Exercise details –
Reproduce the section of the listing that begins at the line containing "[null] leaves the" and finishes at the line containing "sig)]> raw in". Include both end lines and nothing beyond them.

Data records Start Marker

(* ===== verification/Signing.v ===== *)
(** * pkg/signing: Ed25519 signatures on relay messages

    [Verifier] (verify.go) checks the signature, the freshness and the nonce of
    a message and that the signed payload agrees with the message around it;
    [Signer] (sign.go) builds such messages. Ed25519 and the key formats of
    crypto/x509 and x/crypto/ssh are parameters. *)

From S2P Require Import Prelude GoStrings GoJson GoRaw GoBase64 GoTime.

(** crypto/ed25519. *)
Class Ed25519 := {
  ed_verify : string → string → string → bool;   (* public key, message, signature *)
  ed_sign : string → string → string;            (* private key, message *)
  ed_public : string → string;                   (* public half of a private key *)
  ed_from_seed : string → string;                (* ed25519.NewKeyFromSeed *)
}.

(** What the documentation of crypto/ed25519 promises. *)
Class Ed25519Laws `{Ed25519} := {
  ed_verify_sign : ∀ sk m, ed_verify (ed_public sk) m (ed_sign sk m) = true;
  ed_sign_size : ∀ sk m, String.length (ed_sign sk m) = 64;   (* ed25519.SignatureSize *)
}.

(** A key as a parser returns it: its algorithm is Ed25519 or another one. *)
Inductive parsed_key := EdKey (k : string) | OtherKey.

(** A PEM block: its type and its bytes. *)
Record pem_block := { pem_type : string; pem_bytes : string }.

(** Key formats: x/crypto/ssh, encoding/pem and crypto/x509. An OpenSSH key that
    does not expose its cryptographic form is [None]. *)
Class KeyFormats := {
  ssh_ParseAuthorizedKey : string → result (option parsed_key);
  ssh_ParseRawPrivateKey : string → result parsed_key;
  pem_Decode : string → option pem_block;
  x509_ParsePKIXPublicKey : string → result parsed_key;
  x509_ParsePKCS8PrivateKey : string → result parsed_key;
}.

Definition PublicKeySize : nat := 32.
Definition SeedSize : nat := 32.
Definition PrivateKeySize : nat := 64.


Definition maxTimestampSkew : Z := 5 * Minute.
Definition maxNonces : Z := 10000.

Record Verifier := MkVerifier {
  publicKey : string;
  enabled : bool;
  seenNonces : gmap string Z;    (* nonce, instant it was recorded *)
}.

Record SignatureEnvelope := MkEnvelope {
  SignedPayload : string;
  Signature : string;
  SignedAt : string;
  Nonce : string;
  KeyID : string;
}.

Definition empty_envelope : SignatureEnvelope := MkEnvelope "" "" "" "" "".

Definition SignatureEnvelope_field (env : SignatureEnvelope) (k : string) (v : json)
  : SignatureEnvelope * bool :=
  let 'MkEnvelope sp sg sa no ki := env in
  if key_is "signed_payload" k then
    let '(s, ok) := dec_string sp v in (MkEnvelope s sg sa no ki, ok)
  else if key_is "signature" k then
    let '(s, ok) := dec_string sg v in (MkEnvelope sp s sa no ki, ok)
  else if key_is "signed_at" k then
    let '(s, ok) := dec_string sa v in (MkEnvelope sp sg s no ki, ok)
  else if key_is "nonce" k then
    let '(s, ok) := dec_string no v in (MkEnvelope sp sg sa s ki, ok)
  else if key_is "key_id" k then
    let '(s, ok) := dec_string ki v in (MkEnvelope sp sg sa no s, ok)
  else (env, true).

(** [json.Unmarshal(msg, &env)]. *)
Definition unmarshal_envelope (j : json) : result SignatureEnvelope :=
  let '(env, ok) := dec_struct SignatureEnvelope_field empty_envelope j in
  if (ok : bool) then Ok env else Err json_error.

Definition json_Unmarshal (msg : string) : result json :=
  match json_parse msg with Some j => Ok j | None => Err json_error end.

Section keys.
Context `{Ed25519, KeyFormats}.

(** OpenSSH, then PEM, then raw base64. *)
Definition ParsePublicKey (s : string) : result string :=
  let s := TrimSpace s in
  if HasPrefix s "ssh-ed25519 " then
    k ← wrap_err "OpenSSH public key parse failed: " (ssh_ParseAuthorizedKey s);
    match k with
    | None => Err (errorf "OpenSSH key does not implement CryptoPublicKey")
    | Some OtherKey => Err (errorf "OpenSSH key is not Ed25519")
    | Some (EdKey k) => Ok k
    end
  else
    match pem_Decode s with
    | Some block =>
        k ← wrap_err "PEM parse failed: " (x509_ParsePKIXPublicKey (pem_bytes block));
        match k with
        | EdKey k => Ok k
        | OtherKey => Err (errorf "PEM key is not Ed25519")
        end
    | None =>
        match DecodeString s with
        | None => Err (wrapf "base64 decode failed: " base64_error)
        | Some keyBytes =>
            if negb (String.length keyBytes =? PublicKeySize) then
              Err (errorf ("expected " +:+ Itoa (Z.of_nat PublicKeySize) +:+ " bytes, got "
                           +:+ Itoa (Z.of_nat (String.length keyBytes))))
            else Ok keyBytes
        end
    end.

Definition NewVerifier (publicKeyStr : string) : result Verifier :=
  if String.eqb publicKeyStr "" then Ok (MkVerifier "" false ∅)
  else
    pubKey ← wrap_err "invalid signing_public_key: " (ParsePublicKey publicKeyStr);
    Ok (MkVerifier pubKey true ∅).

Definition parsePrivateKey (s : string) : result string :=
  let s := TrimSpace s in
  match pem_Decode s with
  | Some block =>
      if String.eqb (pem_type block) "OPENSSH PRIVATE KEY" then
        k ← wrap_err "OpenSSH parse failed: " (ssh_ParseRawPrivateKey s);
        match k with
        | EdKey k => Ok k
        | OtherKey => Err (errorf "OpenSSH key is not Ed25519")
        end
      else
        k ← wrap_err "PEM parse failed: " (x509_ParsePKCS8PrivateKey (pem_bytes block));
        match k with
        | EdKey k => Ok k
        | OtherKey => Err (errorf "PEM key is not Ed25519")
        end
  | None =>
      match DecodeString s with
      | None => Err (wrapf "base64 decode failed: " base64_error)
      | Some keyBytes =>
          if String.length keyBytes =? SeedSize then Ok (ed_from_seed keyBytes)
          else if String.length keyBytes =? PrivateKeySize then Ok keyBytes
          else Err (errorf ("invalid key size: expected " +:+ Itoa (Z.of_nat SeedSize)
                 +:+ " or " +:+ Itoa (Z.of_nat PrivateKeySize) +:+ " bytes, got "
                 +:+ Itoa (Z.of_nat (String.length keyBytes))))
      end
  end.
End keys.

(** A nil verifier is [None]. *)
Definition Enabled (v : option Verifier) : bool :=
  match v with Some v => enabled v | None => false end.

Definition absDuration (d : Z) : Z := if (d <? 0)%Z then dur_neg d else d.

(** [absDuration(time.Since(signedAt)) > maxTimestampSkew]. *)
Definition outside_window (now signedAt : Z) : bool :=
  (maxTimestampSkew <? absDuration (time_sub now signedAt))%Z.

(** The decoded value stands for the bytes [json.Marshal] makes of it: the
    encoder is deterministic (sorted keys, shortest number form) and injective
    on decoded values. *)
Definition canonicalJSON (raw : json) : result any :=
  match to_any raw with Some v => Ok v | None => Err json_error end.

(** One round of the loop over the signed fields. *)
Definition check_signed_field (msgFields : gmap string json) (key : string) (payloadVal : json)
  : result unit :=
  match msgFields !! key with
  | None => Err (errorf ("signed field " +:+ Quote key +:+ " not found in message"))
  | Some msgVal =>
      payloadCanonical ←
        wrap_err ("invalid JSON in signed field " +:+ Quote key +:+ ": ") (canonicalJSON payloadVal);
      msgCanonical ←
        wrap_err ("invalid JSON in message field " +:+ Quote key +:+ ": ") (canonicalJSON msgVal);
      fail_if (negb (bool_decide (payloadCanonical = msgCanonical)))
        (errorf ("signed field " +:+ Quote key +:+ " does not match message (payload substitution)"))
  end.

(** Map iteration order decides which error is reported first, not whether
    there is one; the model takes the order of [map_to_list]. *)
Definition verifyPayloadMatchesMessage (signedPayload msg : string) : result unit :=
  payload ← wrap_err "signed_payload is not valid JSON: " (json_Unmarshal signedPayload);
  payloadFields ←
    match unmarshal_raw_map payload with
    | Some m => Ok m
    | None => Err (wrapf "signed_payload is not valid JSON: " json_error)
    end;
  j ← wrap_err "message is not valid JSON: " (json_Unmarshal msg);
  msgFields ←
    match unmarshal_raw_map j with
    | Some m => Ok m
    | None => Err (wrapf "message is not valid JSON: " json_error)
    end;
  foldl (λ acc '(key, payloadVal), acc ≫= λ _, check_signed_field msgFields key payloadVal)
    (Ok tt) (map_to_list payloadFields).

(** Atomic under [nonceMu]. [rec] is the instant the nonce is recorded at and
    [evict] the instant the cutoff is computed from. *)
Definition checkAndRecordNonce (v : Verifier) (rec evict : Z) (nonce : string)
  : bool * Verifier :=
  match seenNonces v !! nonce with
  | Some _ => (true, v)
  | None =>
      let seen := <[nonce:=rec]> (seenNonces v) in
      let seen :=
        if (maxNonces <? Z.of_nat (size seen))%Z && (Z.of_nat (size seen) `mod` 100 =? 0)%Z then
          let cutoff := (evict - maxTimestampSkew * 2)%Z in
          filter (λ '(_, t), ¬ (t < cutoff)%Z) seen
        else seen in
      (false, MkVerifier (publicKey v) (enabled v) seen)
  end.

(** The three readings of the clock in one call of [Verify]. *)
Record clock := MkClock { at_check : Z; at_record : Z; at_evict : Z }.

Section verify.
Context `{Ed25519}.

(** The checks of [Verify] up to the nonce: the envelope, or the error. *)
Definition check_message (pub : string) (now : Z) (msg : string) : result SignatureEnvelope :=
  wrap_err "signature verification failed: " (
    env ← wrap_err "cannot parse envelope: " (json_Unmarshal msg ≫= unmarshal_envelope);
    _ ← fail_if (String.eqb (Signature env) "") (errorf "missing signature field");
    _ ← fail_if (String.eqb (SignedPayload env) "") (errorf "missing signed_payload field");
    _ ← fail_if (String.eqb (SignedAt env) "") (errorf "missing signed_at field");
    _ ← fail_if (String.eqb (Nonce env) "") (errorf "missing nonce field");
    signedAt ← match parse_rfc3339 (SignedAt env) with
               | Some t => Ok t
               | None => Err (wrapf "invalid signed_at format: " time_error)
               end;
    _ ← fail_if (outside_window now signedAt)
          (errorf ("signed_at " +:+ SignedAt env +:+ " is outside allowed window (±5m0s)"));
    sigBytes ← match DecodeString (Signature env) with
               | Some b => Ok b
               | None => Err (wrapf "invalid signature encoding: " base64_error)
               end;
    _ ← fail_if (negb (ed_verify pub (SignedPayload env) sigBytes)) (errorf "invalid signature");
    _ ← verifyPayloadMatchesMessage (SignedPayload env) msg;
    Ok env).

Definition Verify (v : Verifier) (c : clock) (msg : string) : result unit * Verifier :=
  if negb (enabled v) then (Ok tt, v)
  else
    match check_message (publicKey v) (at_check c) msg with
    | Err e => (Err e, v)
    | Ok env =>
        let '(seen, v') := checkAndRecordNonce v (at_record c) (at_evict c) (Nonce env) in
        if seen
        then (Err (errorf ("signature verification failed: nonce " +:+ Nonce env
                           +:+ " already seen (replay attack)")), v')
        else (Ok tt, v')
    end.
End verify.

(** ** Signer *)

Record Signer := MkSigner { privateKey : string; keyID : string }.

Definition DefaultSigningFields : list string := ["action"; "datasource_id"; "params"].

Definition SigningFields : gmap string (list string) :=
  let std := ["action"; "datasource_id"; "params"] in
  list_to_map [
    ("datasource_config_sync", ["action"; "account_id"; "datasources"]);
    ("db_query", std); ("db_execute", std); ("db_metadata", std);
    ("ssh_command", std); ("ssh_upload", std); ("ssh_download", std); ("ssh_list_dir", std);
    ("http_request", ["action"; "datasource_id"; "method"; "url"; "header"; "body"]);
    ("mcp_request", std); ("redis_command", std);
    ("mongo_query", std); ("mongo_aggregate", std)].

(** [json.Unmarshal] into a string that holds [old], its error ignored. *)
Definition unmarshal_string (old t : string) : string :=
  match json_parse t with Some v => (dec_string old v).1 | None => old end.

(** The action whose fields are signed; legacy messages carry it in the body. *)
Definition signing_action (raw : gmap string string) : string :=
  let action :=
    match raw !! "action" with Some actionRaw => unmarshal_string "" actionRaw | None => "" end in
  if String.eqb action "" then
    match raw !! "body" with
    | Some bodyRaw =>
        match unmarshal_raw bodyRaw with
        | Some (Some body) =>
            match body !! "action_name" with
            | Some actionNameRaw => unmarshal_string action actionNameRaw
            | None => action
            end
        | _ => action
        end
    | None => action
    end
  else action.

Definition sign_payload (raw : gmap string string) : gmap string string :=
  let fields := default DefaultSigningFields (SigningFields !! signing_action raw) in
  foldl (λ m field, match raw !! field with Some val => <[field:=val]> m | None => m end)
    ∅ fields.

Section sign.
Context `{Ed25519, KeyFormats}.

Definition NewSigner (privateKeyStr keyID : string) : result Signer :=
  privKey ← wrap_err "invalid private key: " (parsePrivateKey privateKeyStr);
  Ok (MkSigner privKey keyID).

(** [now] is the clock, [uuid] the random identifier drawn for the nonce. The message
    [null] leaves the map nil, to which the signature cannot be added. *)
Definition Sign (s : Signer) (now : Z) (uuid : string) (msg : string) : outcome (result string) :=
  match unmarshal_raw msg with
  | None => Return (Err (wrapf "sign: invalid JSON input: " json_error))
  | Some None => Panic
  | Some (Some raw) =>
      let signedPayloadStr := marshal_raw (sign_payload raw) in
      let sig := ed_sign (privateKey s) signedPayloadStr in
      let raw := <["signed_payload" := print_str signedPayloadStr]> raw in
      let raw := <["signature" := print_str (EncodeToString sig)]> raw in
      let raw := <["signed_at" := print_str (format_rfc3339 now)]> raw in
      let raw := <["nonce" := print_str uuid]> raw in
      let raw := if negb (String.eqb (keyID s) "") then <["key_id" := print_str (keyID s)]> raw
                 else raw in
      Return (Ok (marshal_raw raw))
  end.

(** [GenerateKeypair]: [draw] stands for the system's randomness. *)
Definition GenerateKeypair (draw : result (string * string)) : result (string * string) :=
  '(pub, priv) ← draw; Ok (EncodeToString pub, EncodeToString priv).
End sign.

Data records End Marker

Solution to this task –
    [null] leaves the map nil, to which the signature cannot be added. *)
Definition Sign (s : Signer) (now : Z) (uuid : string) (msg : string) : outcome (result string) :=
  match unmarshal_raw msg with
  | None => Return (Err (wrapf "sign: invalid JSON input: " json_error))
  | Some None => Panic
  | Some (Some raw) =>
      let signedPayloadStr := marshal_raw (sign_payload raw) in
      let sig := ed_sign (privateKey s) signedPayloadStr in
      let raw := <["signed_payload" := print_str signedPayloadStr]> raw in
      let raw := <["signature" := print_str (EncodeToString sig)]> raw in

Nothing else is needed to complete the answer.